C'est alors que la canaille, à force d'être excité par des discours haineux tenus dans les tavernes, les bordels et les temples, en vint à s'armer de piques et de fourches pour aller foutre une raclée aux Juifs du village du rabbin Moshe.

Une centaine de Juifs furent noyés, étranglés, défenestrés, bref tués.

Il y eut encore plus de blessés.

Moshe, qui n'était pas au village lorsque cela se produisit, fût terriblement attristé mais il garda la tête froide et fit le nécessaire pour rencontrer le chef de la police locale.

Andréï Lyssenko l'accueillit, un cure-dent à la bouche.

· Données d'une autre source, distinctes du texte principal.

(** * ts-service-worker: the strategy plan of [src/strategies.mts]

    A shallow embedding of the plan-handling functions of
    [strategies.mts] (type guards, plan normalisation, preload-path
    extraction, conversion to routable strategies), first over immutable
    values, then over an explicit store of JavaScript objects and arrays,
    and the properties the specification states about them. *)

From stdpp Require Import base option list sorting strings gmap.

Open Scope string_scope.

(** ** Data model *)

(** Modelled from the spec: the [FilesSpec] type is declared in
    [filesSpecToPaths.mts], which is not among the sources; its three
    fields are those the specification (section 6) and the README give:
    the root of the search, the glob, and the prefix put in front of every
    match. *)
Record FilesSpec : Type := mkFilesSpec {
  dir : string;
  glob : string;
  prefix : string
}.

(** [paths: string | Array<string>], the type of [CachePathOnInstall.paths].
    A routable strategy may also carry a [RegExp] or one of the two scope
    symbols ([InputPaths]); no function of [strategies.mts] looks inside a
    routable strategy's paths (they are copied, and tested for truthiness
    only), and a cache-on-install entry cannot carry them by its type, so
    the string forms are the ones represented. *)
Inductive Paths : Type :=
  | PathString (s : string)
  | PathArray (l : list string).

(** One entry of a plan: a JavaScript object with a [strategy] string and
    the optional properties the strategy types declare.  [None] is an
    absent property. *)
Record Entry : Type := mkEntry {
  strategy : string;
  files : option FilesSpec;
  paths : option Paths;
  backup : option string
}.

Abbreviation Plan := (list Entry).

(** An exception thrown by the glob resolver, with its message. *)
Inductive Result (A : Type) : Type :=
  | Ok (a : A)
  | Throw (message : string).
Arguments Ok {A} a.
Arguments Throw {A} message.

#[global] Instance Result_ret : MRet Result := λ A a, Ok a.

#[global] Instance Result_bind : MBind Result := λ A B k r,
  match r with
  | Ok a => k a
  | Throw m => Throw m
  end.

(** [Array.prototype.map] with a callback that may throw: the elements are
    visited in index order and the first exception ends the call. *)
Fixpoint mapR {A B} (f : A → Result B) (l : list A) : Result (list B) :=
  match l with
  | [] => Ok []
  | x :: l' => y ← f x; ys ← mapR f l'; Ok (y :: ys)
  end.

#[global] Instance FilesSpec_eq_dec : EqDecision FilesSpec.
Proof. solve_decision. Defined.
#[global] Instance Paths_eq_dec : EqDecision Paths.
Proof. solve_decision. Defined.
#[global] Instance Entry_eq_dec : EqDecision Entry.
Proof. solve_decision. Defined.

(** ** JavaScript primitives used by the module *)

(** [!!v] on a value of type [string | Array<string>]: the empty string is
    the one falsy value, every array (the empty one too) is truthy. *)
Definition truthyPaths (p : Paths) : bool :=
  match p with
  | PathString s => negb (String.eqb s "")
  | PathArray _ => true
  end.

(** [!!s.paths], [!!s.backup]: an absent property reads [undefined]. *)
Definition truthyPathsProp (p : option Paths) : bool :=
  match p with
  | Some v => truthyPaths v
  | None => false
  end.

Definition truthyStringProp (b : option string) : bool :=
  match b with
  | Some s => negb (String.eqb s "")
  | None => false
  end.

(** ['k' in s] *)
Definition hasProp {A} (p : option A) : bool :=
  match p with
  | Some _ => true
  | None => false
  end.

(** The order of the default comparator of [Array.prototype.sort] on
    strings: lexicographic on the code units.  A [string] here is a
    sequence of 8-bit characters, compared by their codes; on paths written
    with such characters this is the order of the UTF-16 code units. *)
Definition string_le (s1 s2 : string) : Prop := String.leb s1 s2 = true.
(** * Sailing-boat simulation: force model, integrator and collision resolver

    A shallow embedding of the physics code of the repository:
    - [main.js] (two concatenated copies with the same physics) and
      [unnamed/part_000]: the wind-driven boat ([Forces], [Boat.update]);
    - [unnamed/part_001]: the thrust-driven boat with buoyancy that depends
      on depth, the floor clamp, the angular step and the sphere collision
      ([Boat.checkCollision], [Boat.handleCollision]).

    Number model.  A JavaScript number is read as a real number ([R]): the
    arithmetic of the source is kept operation by operation, rounding,
    overflow, infinities and NaN are left out.  No statement below depends
    on the value of a quotient whose divisor is zero.  Two behaviours hang
    on what doubles do and reals do not, the underflow of a square in
    [isAtRest] and the NaN that slips through the floor test of [update]:
    for them the same code is written a second time on IEEE 754 binary64
    (module [Binary64], on the primitive floats), and the statements about
    them are made there.

    three.js.  [Vector3], [Euler], [Quaternion] and [Object3D] belong to the
    library, not to the repository; the few methods the source calls are
    written out here after the library's documented behaviour.  The methods
    of [Vector3] work in place and return [this]: where the source keeps
    using such a value under another name (the [impulse] of
    [handleCollision]), the successive contents of the one object are named
    one by one. *)

From Stdlib Require Import Reals Lra Bool List String.
From Stdlib Require Floats.

Set Implicit Arguments.
Open Scope R_scope.

(** ** JavaScript completions *)

(** A method call either completes normally with a value or throws. The only
    exception the modelled code can raise is the [TypeError] of reading a
    property of [undefined] or [null]. *)
Inductive JsError : Type :=
| TypeError.

Inductive completion (A : Type) : Type :=
| Normal (a : A)
| Throw (e : JsError).

Arguments Normal {A} a.
Arguments Throw {A} e.

Definition bind {A B : Type} (c : completion A) (k : A -> completion B)
  : completion B :=
  match c with
  | Normal a => k a
  | Throw e => Throw e
  end.

(** Reading a property of a value that may still be [undefined]/[null]. *)
Definition deref {A : Type} (o : option A) : completion A :=
  match o with
  | Some a => Normal a
  | None => Throw TypeError
  end.

Notation "x <- c ;; k" := (bind c (fun x => k))
  (at level 61, c at next level, right associativity).

(** ** Comparisons of numbers as booleans *)

Definition Rltb (a b : R) : bool := if Rlt_dec a b then true else false.
Definition Rgtb (a b : R) : bool := if Rgt_dec a b then true else false.
Definition Reqb (a b : R) : bool := if Req_dec_T a b then true else false.

(** ** three.js: the part of the library the source uses *)

Module Vector3.

Record t : Type := mk { x : R; y : R; z : R }.

(** [new THREE.Vector3()] *)
Definition zero : t := mk 0 0 0.

Definition clone (v : t) : t := v.

Definition add (v w : t) : t := mk (x v + x w) (y v + y w) (z v + z w).

Definition sub (v w : t) : t := mk (x v - x w) (y v - y w) (z v - z w).

(** [target.subVectors(a, b)] overwrites the target with [a - b]. *)
Definition subVectors (a b : t) : t := mk (x a - x b) (y a - y b) (z a - z b).

Definition multiplyScalar (v : t) (s : R) : t := mk (x v * s) (y v * s) (z v * s).

(** three.js: [divideScalar(s) = multiplyScalar(1 / s)]. *)
Definition divideScalar (v : t) (s : R) : t := multiplyScalar v (1 / s).

Definition dot (v w : t) : R := x v * x w + y v * y w + z v * z w.

Definition length (v : t) : R := sqrt (x v * x v + y v * y v + z v * z v).

(** three.js: [normalize() = divideScalar(length() || 1)]. *)
Definition normalize (v : t) : t :=
  divideScalar v (if Reqb (length v) 0 then 1 else length v).

Definition distanceToSquared (v w : t) : R :=
  let dx := x v - x w in
  let dy := y v - y w in
  let dz := z v - z w in
  dx * dx + dy * dy + dz * dz.

Definition distanceTo (v w : t) : R := sqrt (distanceToSquared v w).

Definition setY (v : t) (ny : R) : t := mk (x v) ny (z v).

End Vector3.

Module Euler.

(** Euler angles, in the library's default order XYZ. *)
Record t : Type := mk { x : R; y : R; z : R }.

Definition setY (e : t) (ny : R) : t := mk (x e) ny (z e).

End Euler.

Module Quaternion.

Record t : Type := mk { x : R; y : R; z : R; w : R }.

(** three.js [Quaternion.setFromEuler], case ['XYZ']. *)
Definition setFromEuler (e : Euler.t) : t :=
  let c1 := cos (Euler.x e / 2) in
  let c2 := cos (Euler.y e / 2) in
  let c3 := cos (Euler.z e / 2) in
  let s1 := sin (Euler.x e / 2) in
  let s2 := sin (Euler.y e / 2) in
  let s3 := sin (Euler.z e / 2) in
  mk (s1 * c2 * c3 + c1 * s2 * s3)
     (c1 * s2 * c3 - s1 * c2 * s3)
     (c1 * c2 * s3 + s1 * s2 * c3)
     (c1 * c2 * c3 - s1 * s2 * s3).

End Quaternion.
Lemma put_keeps_id_unless_in_body_witness :
  put_keeps_id "2" (obj_lit [("age", JNum 29)]) patients0 /\
  exists p, (put_patient "2" (obj_lit [("id", JNum 7)]) patients0).2 !! 1%nat
              = Some p /\ p !! "id" = Some (JNum 7).
Proof.
  split.
  - apply (put_keeps_id_unless_in_body "2" (obj_lit [("age", JNum 29)]) patients0).
    vm_compute. reflexivity.
  - apply (proj2 (put_keeps_id_unless_in_body
                    "2" (obj_lit [("id", JNum 7)]) patients0)
             (JNum 7) 1%nat
             (obj_lit [("id", JNum 2); ("name", JStr "Jane Doe");
                       ("age", JNum 28); ("diagnosis", JStr "Cough")])).
    + vm_compute. reflexivity.
    + vm_compute. reflexivity.
Defined.

(** ** Creating a record *)

Section Post.

Implicit Types (fields : obj) (patients : list obj).

Lemma patient_of_post fields patients :
  patient_of (post_patients fields patients).1 =
    Some (spread (obj_lit [("id", JNum (Z.of_nat (length patients) + 1))])
            fields).
Proof. reflexivity. Qed.

Lemma post_patients_array fields patients :
  (post_patients fields patients).2 =
    (patients ++
       [spread (obj_lit [("id", JNum (Z.of_nat (length patients) + 1))])
          fields])%list.
Proof. reflexivity. Qed.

-Qu'est-ce que tu m'veux, le Juif?

Moshe raconta tous les détails de l'histoire, implorant Lyssenko à rétablir l'ordre parmi sa communauté qui s'était toujours tenue tranquille, hormis Jacob, le fils de Eli, celui qui est syndicaliste... Ne trouve-t-on pas des moutons noirs dans toutes les familles?

-Le Juif, vous n'avez rien à faire ici... Pourquoi vous entêter? Ça va toujours recommencer. Et mes hommes ne peuvent pas contrôler tout le monde pour protéger une poignée de Juifs... Dégagez!

Moshe fit tout de même ses salutations et remit même un cadeau au chef de police, dans l'espoir de le rendre raisonnable. C'était des petites pâtisseries confectionnés par Ezéchiel Schwartz, un cousin de Kiev.

Lyssenko eut d'abord un haut le coeur en pensant que c'était des pâtisseries juives.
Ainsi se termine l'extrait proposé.